(** C0: when EGL makes no surface for a new window, [surfaceAvailable] keeps its value, so
    that after a window that had a surface the server goes on drawing, and the renderer
    draws to no surface. *)
Theorem failed_surface_keeps_flag base e s v :
  windows_ok base v -> egl_ok e v -> pendingWin v <> 0 -> pendingWin v <> defaultWin v -> 0 < width e -> 0 < height e ->
  create e = 0 ->
  exists v', rendererRefreshContext e s v = Some (s, v') /\ win v' = pendingWin v /\ sfc v' = 0.
Proof.
  intros W He Hp Hd Hwd Hh Hc. unfold rendererRefreshContext. rewrite (proj2 (Z.eqb_neq (pendingWin v) 0)) by done. cbn [negb].
  destruct (releaseWinAndSurface_ok base e v W He) as (v1 & -> & _ & Hp1 & _). cbn [mbind option_bind]. rewrite Hp1.
  rewrite (proj2 (Z.eqb_neq (pendingWin v) 0)), (proj2 (Z.leb_gt (width e) 0)), (proj2 (Z.leb_gt (height e) 0)) by done.
  cbn [negb orb andb mbind option_bind take_pending win]. rewrite Hp1, (proj2 (Z.eqb_neq (pendingWin v) 0)) by done.
  rewrite Hc. cbn. eexists. split; [reflexivity|]. done.
Qed.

[What is expected] Each line of the data that includes "negb" should be copied.

[Task result]
  intros W He Hp Hd Hwd Hh Hc. unfold rendererRefreshContext. rewrite (proj2 (Z.eqb_neq (pendingWin v) 0)) by done. cbn [negb].
  cbn [negb orb andb mbind option_bind take_pending win]. rewrite Hp1, (proj2 (Z.eqb_neq (pendingWin v) 0)) by done.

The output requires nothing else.